Preform, 4... Ring heating, 5...
・Temperature control heater, 6... Preheating heater,
7... Pressure extrusion section, 8... Wire diameter control section,
9... Line drawing roller, lO... Bell jar
11... Gas inlet, 12... Gas outlet,
l3... Pull-out rod, 14... Pull-out control section, 15... Electric furnace, 16... Cylindrical cylinder, 17... Pressure medium, 18... Pressurizing section, 19... Piston, 20... Pedestal, 21
...Moving rod, 22...Crund glass tube, 2
3... Core glass melt, 24... Cooling gas blower,
25... Core glass, 26... Concave portion, 100
... Winding drum. Figure 1 Figure 2 (b) Figure 3 Figure 7 High! i (cm) Younger brother figure 5 (b)

Claims (7)

[Claims] (1) Production of fluoride fiber by cooling and solidifying a fluoride glass melt to produce a fluoride fiber preform, and then drawing the fluoride fiber preform while heating it to produce a fluoride fiber.
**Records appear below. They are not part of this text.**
(* ===== verification/Sharing.v ===== *)
(** * Sharing and revocation (src/client/client.go, lines 2690-3879)

    Invitations, the owner's access-box structure, and the epoch rotation of
    [RevokeAccess]. *)

From S2P Require Import Prelude Json Libs LockManager Fencing SaferTypes Effects Client.
Import Json LM.
Open Scope string_scope.

Section sharing.
Context `{UuidLib} `{Userlib} `{!UuidNew}.

(** ** Building an invitation *)

Definition getInvitationIdentity (username : string) : string :=
  Hash ("invitation-identity:" +:+ username).

Definition deriveInvitationKeys (inviteRoot : string) (invitationUUID : UUID)
    : result (string * string) :=
  _ ← fail_if (negb (String.length inviteRoot =? symmetricKeySize)%nat) "invalid invitation root";
  enc ← HashKDF inviteRoot ("invitation-enc:" +:+ uuid_String invitationUUID);
  mac ← HashKDF inviteRoot ("invitation-mac:" +:+ uuid_String invitationUUID);
  mret (take_bytes 16 enc, take_bytes 16 mac).

Definition getInvitationMACMessage (invitationUUID : UUID) (ciphertext : string) : string :=
  "invitation-ciphertext:" +:+ uuid_String invitationUUID +:+ ":" +:+ ciphertext.

Definition getInvitationSignatureMessage (invitationUUID : UUID)
    (fields : InvitationSignedFields) : result string :=
  fieldsBytes ← Marshal (enc_InvitationSignedFields fields);
  mret ("invitation-signature:" +:+ uuid_String invitationUUID +:+ ":" +:+ fieldsBytes).

Definition buildInvitation (sender : option User) (recipientPublicKey : PublicKeyType)
    (invitationUUID : UUID) (payload : InvitationPayload) : M string :=
  sender ← lift (of_option "sender cannot be nil" sender);
  _ ← guard_ (bool_decide (KeyType recipientPublicKey ≠ "PKE")) "invalid recipient PKE key";
  inviteRoot ← randomBytes 16;
  '(invitationEncKey, invitationMACKey) ← lift (deriveInvitationKeys inviteRoot invitationUUID);
  payloadBytes ← lift (Marshal (enc_InvitationPayload payload));
  iv ← randomBytes 16;
  let ciphertext := SymEnc invitationEncKey iv payloadBytes in
  mac ← lift (HMACEval invitationMACKey (getInvitationMACMessage invitationUUID ciphertext));
  s ← draw;
  wrappedRoot ← lift (PKEEnc recipientPublicKey inviteRoot s);
  let signedFields := mkInvitationSignedFields (Some wrappedRoot) (Some ciphertext) (Some mac) in
  signatureMessage ← lift (getInvitationSignatureMessage invitationUUID signedFields);
  signature ← lift (DSSign (u_SignPrivate sender) signatureMessage);
  lift (Marshal (enc_Invitation
    (mkInvitation (Some wrappedRoot) (Some ciphertext) (Some mac) (Some signature)))).

Definition loadOwnerAccessBoxStructure (ctx : Fencing.Ctx) (namespaceEntry : NamespaceEntry)
    (accessBox : AccessBox) : M AccessBoxStructure :=
  _ ← guard_ (negb (ne_IsOwner namespaceEntry)) "caller is not the owner";
  _ ← guard_ (bool_decide (ne_AccessBoxStructureUUID namespaceEntry = uuid_Nil))
    "missing structure UUID";
  _ ← guard_ (bool_decide (ne_AccessBoxStructureUUID namespaceEntry
                           ≠ ab_AccessBoxStructureUUID accessBox)) "structure UUID mismatch";
  _ ← guard_ (negb (slen (ne_AccessBoxStructureEncKey namespaceEntry) =? symmetricKeySize)%nat
       || negb (slen (ne_AccessBoxStructureMACKey namespaceEntry) =? symmetricKeySize)%nat)
    "invalid structure keys";
  structure ← loadDatastoreObject ctx accessBoxStructureObjectType
    (ne_AccessBoxStructureUUID namespaceEntry) (ne_AccessBoxStructureEncKey namespaceEntry)
    (ne_AccessBoxStructureMACKey namespaceEntry) dec_AccessBoxStructure zero_AccessBoxStructure;
  _ ← guard_ (bool_decide (st_FileID structure ≠ ab_FileID accessBox)) "structure FileID mismatch";
  _ ← guard_ (bool_decide (st_CurrentEpoch structure ≠ ab_EpochID accessBox))
    "structure epoch mismatch";
  _ ← guard_ (bool_decide (st_RecipientBoxes structure = None)) "invalid recipient map";
  mret structure.

(** [structure.RecipientBoxes[name]] and its assignment, on a non-nil map. *)
Definition recipientBoxes (structure : AccessBoxStructure) : gmap string BranchBoxRecord :=
  default ∅ (st_RecipientBoxes structure).
Definition setRecipientBoxes (m : gmap string BranchBoxRecord) (structure : AccessBoxStructure)
    : AccessBoxStructure :=
  mkAccessBoxStructure (st_FileID structure) (st_CurrentEpoch structure) (Some m).

(** ** CreateInvitation *)

(** The owner's branch of [CreateInvitation]: the recipient's box record,
    tracked already or created now, and the writes of the box and, when it
    changed, of the structure. *)
Definition grantBranchBox (ctx : Fencing.Ctx) (namespaceEntry : NamespaceEntry)
    (accessBox : AccessBox) (recipientUsername : string) : M (BranchBoxRecord * list Mutation) :=
  structure ← loadOwnerAccessBoxStructure ctx namespaceEntry accessBox;
  '(record, structureWrites) ←
    match recipientBoxes structure !! recipientUsername with
    | Some record => mret (record, [])
    | None =>
        boxUUID ← newUUID;
        boxEncKey ← randomBytes 16;
        boxMACKey ← randomBytes 16;
        let record := mkBranchBoxRecord boxUUID (Some boxEncKey) (Some boxMACKey) in
        let structure := setRecipientBoxes
          (<[recipientUsername := record]> (recipientBoxes structure)) structure in
        protectedUpdatedStructure ← protectDatastoreObject accessBoxStructureObjectType
          (ab_AccessBoxStructureUUID accessBox) (enc_AccessBoxStructure structure)
          (ne_AccessBoxStructureEncKey namespaceEntry)
          (ne_AccessBoxStructureMACKey namespaceEntry);
        mret (record,
          [MPut (ne_AccessBoxStructureUUID namespaceEntry) protectedUpdatedStructure])
    end;
  protectedBranchBox ← protectDatastoreObject accessBoxObjectType (bb_BoxUUID record)
    (enc_AccessBox accessBox) (bb_BoxEncKey record) (bb_BoxMACKey record);
  mret (record, MPut (bb_BoxUUID record) protectedBranchBox :: structureWrites).

Definition CreateInvitation (userdata : User) (filename recipientUsername : string) : M UUID :=
  let ctx := Fencing.Background in
  txn ← allocateTxn;
  withOperationGuard txn (
    nsResource ← lift (namespaceResourceID (Username userdata) filename);
    _ ← acquire ctx nsResource SharedLock;
    namespaceEntry ← loadNamespaceEntry ctx (Some userdata) filename;
    _ ← acquire ctx (fileResourceID (ne_FileID namespaceEntry)) ExclusiveLock;
    ctx ← withFenceGrants ctx;
    accessBox ← validateFileAccessUnderLock ctx namespaceEntry;
    found ← keystoreGet ctx (getPKEKeyName recipientUsername);
    recipientPKEKey ← lift (of_option "recipient does not exist" found);
    _ ← guard_ (bool_decide (KeyType recipientPKEKey ≠ "PKE")) "recipient does not exist";
    found ← keystoreGet ctx (getVerifyKeyName recipientUsername);
    recipientVerifyKey ← lift (of_option "recipient does not exist" found);
    _ ← guard_ (bool_decide (KeyType recipientVerifyKey ≠ "DS")) "recipient does not exist";
    invitationUUID ← newUUID;
    '(granted, writes) ←
      (if ne_IsOwner namespaceEntry
       then grantBranchBox ctx namespaceEntry accessBox recipientUsername
       else mret (mkBranchBoxRecord (ne_AccessBoxUUID namespaceEntry)
                    (ne_AccessBoxEncKey namespaceEntry) (ne_AccessBoxMACKey namespaceEntry), []));
    let payload := mkInvitationPayload
      (Some (getInvitationIdentity (Username userdata)))
      (Some (getInvitationIdentity recipientUsername))
      (ab_FileID accessBox) (bb_BoxUUID granted) (bb_BoxEncKey granted) (bb_BoxMACKey granted) in
    invitationBytes ← buildInvitation (Some userdata) recipientPKEKey invitationUUID payload;
    _ ← runAtomicStorage ctx (writes ++ [MPut invitationUUID invitationBytes])%list;
    mret invitationUUID).

(** ** Opening and accepting an invitation *)

(** The sender's signature and the unwrapping of the root key. *)
Definition checkInvitation (userdata : User) (invitationPtr : UUID) (invitation : Invitation)
    (senderVerifyKey : PublicKeyType) : result string :=
  let signedFields := mkInvitationSignedFields (iv_WrappedRoot invitation)
    (iv_Ciphertext invitation) (iv_MAC invitation) in
  signatureMessage ← getInvitationSignatureMessage invitationPtr signedFields;
  _ ← match DSVerify senderVerifyKey signatureMessage (bytes_of (iv_Signature invitation)) with
      | Some _ => Err (EMsg "invalid invitation signature")
      | None => mret ()
      end;
  inviteRoot ← match PKEDec (u_PKEPrivate userdata) (bytes_of (iv_WrappedRoot invitation)) with
               | Err _ => Err (EMsg "cannot decrypt invitation root")
               | Ok r => mret r
               end;
  _ ← fail_if (negb (String.length inviteRoot =? symmetricKeySize)%nat) "invalid invitation root";
  mret inviteRoot.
The method includes a cooling step of cooling the fluoride glass melt so as to suppress generation of tensile stress in the fluoride fiber preform, and a tensile stress inherent in the fluoride fiber preform or the tensile stress. 1. A method for producing a low scattering fluoride fiber, the method comprising performing at least one of the steps of applying an external force to reduce defects in the glass caused by the process. (2) The method for manufacturing a low scattering fluoride fiber according to claim 1, wherein the external force application step is performed after the cooling step. (3) The method for manufacturing a low scattering fluoride fiber according to claim 1, wherein the external force application step is performed between the production of the fluoride fiber preform and the drawing. (4) The method for manufacturing a low scattering fluoride fiber according to claim 1, wherein the external force application step is performed while heating the fluoride fiber preform while drawing it. (5) In a fluoride fiber manufacturing apparatus for manufacturing fluoride fiber from a fluoride fiber preform prepared in advance, an external force applying means is provided to reduce the tensile stress inherent in the fluoride fiber preform. An apparatus for producing a low scattering fluoride fiber, comprising: (6) The external force applying means includes a container whose extrusion port for the fluoride fiber preform is smaller than the insertion port, and a pressure extrusion device disposed on the insertion port side of the container. An apparatus for producing a low scattering fluoride fiber according to claim 5. (7) The external force applying means includes a pressure means for applying pressure to the fluoride fiber preform, and a pressure medium that equalizes the pressure applied to the fluoride fiber preform by the pressure means. An apparatus for manufacturing a low scattering fluoride fiber according to claim 5, characterized in that it has the following.